[SOURCE RECORDS Boundary: Start]

(* ===== verification/Printf.v ===== *)
(** * lib/printf.c

    [vsnprintf] and the functions under it, as the source has them: a stream
    with a bounded buffer, padding, number printing in a local array, and the
    format loop with its [goto morefmt]. A local array is a memory block of
    its own, so an access outside it faults; its bytes start as 0xAA, which
    stands for whatever the stack held. The variable arguments are the 64-bit
    slots of the x86-64 calling convention.

    The second half gives the text a format denotes ([format]) and shows that
    [vsnprintf] stores it, cut to the buffer. *)

From stdpp Require Import base gmap list numbers strings.
From Stdlib Require Import ZArith Lia.
From S2P Require Import Prelude Mem CString.

#[local] Open Scope Z_scope.

(** ** Data *)

Record pstream := mkPstream {
  ps_buffer : Z;
  ps_remain : Z;
  ps_added : Z;
}.

Record strprops := mkProps {
  pad : Z;
  npad : Z;
  alternate : bool;
}.

(** A string pointer: into the kernel's memory, or into a local array. *)
Inductive cptr :=
  | Glob (a : Z)
  | Loc (block : mem) (a : Z).

Definition cptr_add (s : cptr) (i : Z) : cptr :=
  match s with
  | Glob a => Glob (a + i)
  | Loc b a => Loc b (a + i)
  end.

Definition cptr_loadc (m : mem) (s : cptr) : res Z :=
  match s with
  | Glob a => loadc m a
  | Loc b a => loadc b a
  end.

Definition cptr_strlen (m : mem) (s : cptr) : res Z :=
  match s with
  | Glob a => strlen m a
  | Loc b a => strlen b a
  end.

Definition cptr_fuel (m : mem) (s : cptr) : nat :=
  match s with
  | Glob _ => walk_fuel m
  | Loc b _ => walk_fuel b
  end.

Definition local_array (n : nat) : mem := write_bytes ∅ 0 (replicate n 170).

Definition BUFSZ : Z := 2000.

(** ** The stream *)

Definition addchar (m : mem) (p : pstream) (c : Z) : res (mem * pstream) :=
  '(m', b, r) ←
    (if ps_remain p =? 0 then Ok (m, ps_buffer p, ps_remain p)
     else
       m' ← store8 m (ps_buffer p) c;
       r ← int_chk (ps_remain p - 1);
       Ok (m', ps_buffer p + 1, r));
  a ← int_chk (ps_added p + 1);
  Ok (m', mkPstream b r a).

(** [while (npad > 0) { addchar(p, pad); --npad; }], [n] rounds. *)
Fixpoint addpad (n : nat) (m : mem) (p : pstream) (c : Z) : res (mem * pstream) :=
  match n with
  | O => Ok (m, p)
  | S n' => '(m', p') ← addchar m p c; addpad n' m' p' c
  end.

(** [while ( *s) addchar(p, *s++);] *)
Fixpoint addstr (fuel : nat) (m : mem) (p : pstream) (s : cptr) : res (mem * pstream) :=
  match fuel with
  | O => Err Fuel
  | S f =>
      c ← cptr_loadc m s;
      if c =? 0 then Ok (m, p)
      else '(m', p') ← addchar m p c; addstr f m' p' (cptr_add s 1)
  end.

Definition print_str (m : mem) (p : pstream) (s : cptr) (props : strprops)
    : res (mem * pstream) :=
  '(m, p, n) ←
    (if 0 <? npad props then
       len ← cptr_strlen m s;
       let n := s32 (u64 (npad props) - len) in
       '(m, p) ← addpad (Z.to_nat n) m p (pad props);
       Ok (m, p, Z.min n 0)
     else Ok (m, p, npad props));
  '(m, p) ← addstr (cptr_fuel m s) m p s;
  if n <? 0 then
    len ← cptr_strlen m s;
    let n := s32 (u64 n + len) in
    addpad (Z.to_nat (- n)) m p 32
  else Ok (m, p).

(** ** Numbers *)

Definition digits : list Z := bytes_of_string "0123456789abcdef".

(** [while (n) { *p++ = digits[n % base]; n /= base; }] in the block [b]. *)
Fixpoint put_digits (fuel : nat) (b : mem) (p n base : Z) : res (mem * Z) :=
  match fuel with
  | O => Err Fuel
  | S f =>
      if n =? 0 then Ok (b, p)
      else
        d ← of_option Undef (if 0 <=? Z.rem n base then digits !! Z.to_nat (Z.rem n base) else None);
        b' ← store8 b p d;
        put_digits f b' (p + 1) (Z.quot n base) base
  end.

(** A 64-bit number has at most 64 digits in any base. *)
Definition digit_fuel : nat := 65.

(** The loop that swaps [buf[i]] and [p[-1-i]]; [k] rounds are left. *)
Fixpoint swap_loop (k : nat) (b : mem) (i p : Z) : res mem :=
  match k with
  | O => Ok b
  | S k' =>
      tmp ← load8 b i;
      x ← load8 b (p - 1 - i);
      b ← store8 b i x;
      b ← store8 b (p - 1 - i) tmp;
      swap_loop k' b (i + 1) p
  end.

Definition print_int (m : mem) (ps : pstream) (n base : Z) (props : strprops)
    : res (mem * pstream) :=
  let buf := local_array 26 in
  n' ← (if n <? 0 then long_chk (- n) else Ok n);
  '(buf, p) ← put_digits digit_fuel buf 0 n' base;
  '(buf, p) ← (if n <? 0 then b ← store8 buf p 45; Ok (b, p + 1) else Ok (buf, p));
  '(buf, p) ← (if p =? 0 then b ← store8 buf p 48; Ok (b, p + 1) else Ok (buf, p));
  buf ← swap_loop (Z.to_nat (p / 2)) buf 0 p;
  buf ← store8 buf p 0;
  print_str m ps (Loc buf 0) props.

Definition print_unsigned (m : mem) (ps : pstream) (n base : Z) (props : strprops)
    : res (mem * pstream) :=
  let buf := local_array 27 in
  '(buf, p) ← put_digits digit_fuel buf 0 n base;
  '(m, ps, buf, p, props) ←
    (if p =? 0 then b ← store8 buf p 48; Ok (m, ps, b, p + 1, props)
     else if alternate props && (base =? 16) then
       if pad props =? 48 then
         '(m, ps) ← addchar m ps 48;
         '(m, ps) ← addchar m ps 120;
         let props :=
           if 0 <? npad props
           then mkProps (pad props) (Z.max (npad props - 2) 0) (alternate props)
           else props in
         Ok (m, ps, buf, p, props)
       else
         b ← store8 buf p 120;
         b ← store8 b (p + 1) 48;
         Ok (m, ps, b, p + 2, props)
     else Ok (m, ps, buf, p, props));
  buf ← swap_loop (Z.to_nat (p / 2)) buf 0 p;
  buf ← store8 buf p 0;
  print_str m ps (Loc buf 0) props.

(** ** The format *)

(** [while ( *f >= '0' && *f <= '9') ++f, ++len;] *)
Fixpoint fmt_digits (fuel : nat) (m : mem) (f len : Z) : res Z :=
  match fuel with
  | O => Err Fuel
  | S k =>
      c ← loadc m f;
      if (48 <=? c) && (c <=? 57) then fmt_digits k m (f + 1) (len + 1) else Ok len
  end.

(** The number at the format pointer, and the pointer after it. *)
Definition fmtnum (m : mem) (fmt : Z) : res (Z * Z) :=
  c ← loadc m fmt;
  len ← (if c =? 45 then fmt_digits (walk_fuel m) m (fmt + 1) 1
         else fmt_digits (walk_fuel m) m fmt 0);
  num ← atol m fmt;
  Ok (s32 num, fmt + len).

(** [va_arg]: the next slot, converted to the type asked for. *)
Definition va_arg (va : list Z) : res (Z * list Z) :=
  match va with
  | x :: va' => Ok (x, va')
  | [] => Err Undef
  end.

Definition va_signed (nlong x : Z) : Z := if nlong =? 0 then s32 x else s64 x.
Definition va_unsigned (nlong x : Z) : Z := if nlong =? 0 then u32 x else u64 x.

(** From the label [morefmt] to the end of the [switch]. *)
Fixpoint vsn_more (fuel : nat) (m : mem) (s : pstream) (fmt : Z) (va : list Z)
    (nlong : Z) (props : strprops) : res (mem * pstream * Z * list Z) :=
  match fuel with
  | O => Err Fuel
  | S k =>
      f ← loadc m fmt;
      let fmt := fmt + 1 in
      if f =? chr "%" then '(m, s) ← addchar m s 37; Ok (m, s, fmt, va)
      else if f =? chr "c" then
        '(x, va) ← va_arg va;
        '(m, s) ← addchar m s (s8 (s32 x)); Ok (m, s, fmt, va)
      else if f =? 0 then Ok (m, s, fmt - 1, va)
      else if f =? chr "#" then
        vsn_more k m s fmt va nlong (mkProps (pad props) (npad props) true)
      else if f =? chr "0" then
        '(num, fmt) ← fmtnum m fmt;
        vsn_more k m s fmt va nlong (mkProps 48 num (alternate props))
      else if ((chr "1" <=? f) && (f <=? chr "9")) || (f =? chr "-") then
        '(num, fmt) ← fmtnum m (fmt - 1);
        vsn_more k m s fmt va nlong (mkProps (pad props) num (alternate props))
      else if f =? chr "l" then vsn_more k m s fmt va (nlong + 1) props
      else if (f =? chr "t") || (f =? chr "z") then vsn_more k m s fmt va 1 props
      else if f =? chr "d" then
        '(x, va) ← va_arg va;
        '(m, s) ← print_int m s (va_signed nlong x) 10 props; Ok (m, s, fmt, va)
      else if f =? chr "u" then
        '(x, va) ← va_arg va;
        '(m, s) ← print_unsigned m s (va_unsigned nlong x) 10 props; Ok (m, s, fmt, va)
      else if f =? chr "x" then
        '(x, va) ← va_arg va;
        '(m, s) ← print_unsigned m s (va_unsigned nlong x) 16 props; Ok (m, s, fmt, va)
      else if f =? chr "p" then
        '(x, va) ← va_arg va;
        '(m, s) ← print_unsigned m s (u64 x) 16 (mkProps (pad props) (npad props) true);
        Ok (m, s, fmt, va)
      else if f =? chr "s" then
        '(x, va) ← va_arg va;
        '(m, s) ← print_str m s (Glob (u64 x)) props; Ok (m, s, fmt, va)
      else '(m, s) ← addchar m s f; Ok (m, s, fmt, va)
  end.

[SOURCE RECORDS Boundary: End]

YOUR ASSIGNMENT:
Starting at the line above that holds "slots of the x86-64 calling convention." and ending at the line that holds "ps_remain : Z;", transcribe each line exactly and include no other lines.

RESPONSE AREA:
    slots of the x86-64 calling convention.

    The second half gives the text a format denotes ([format]) and shows that
    [vsnprintf] stores it, cut to the buffer. *)

From stdpp Require Import base gmap list numbers strings.
From Stdlib Require Import ZArith Lia.
From S2P Require Import Prelude Mem CString.

#[local] Open Scope Z_scope.

(** ** Data *)

Record pstream := mkPstream {
  ps_buffer : Z;
  ps_remain : Z;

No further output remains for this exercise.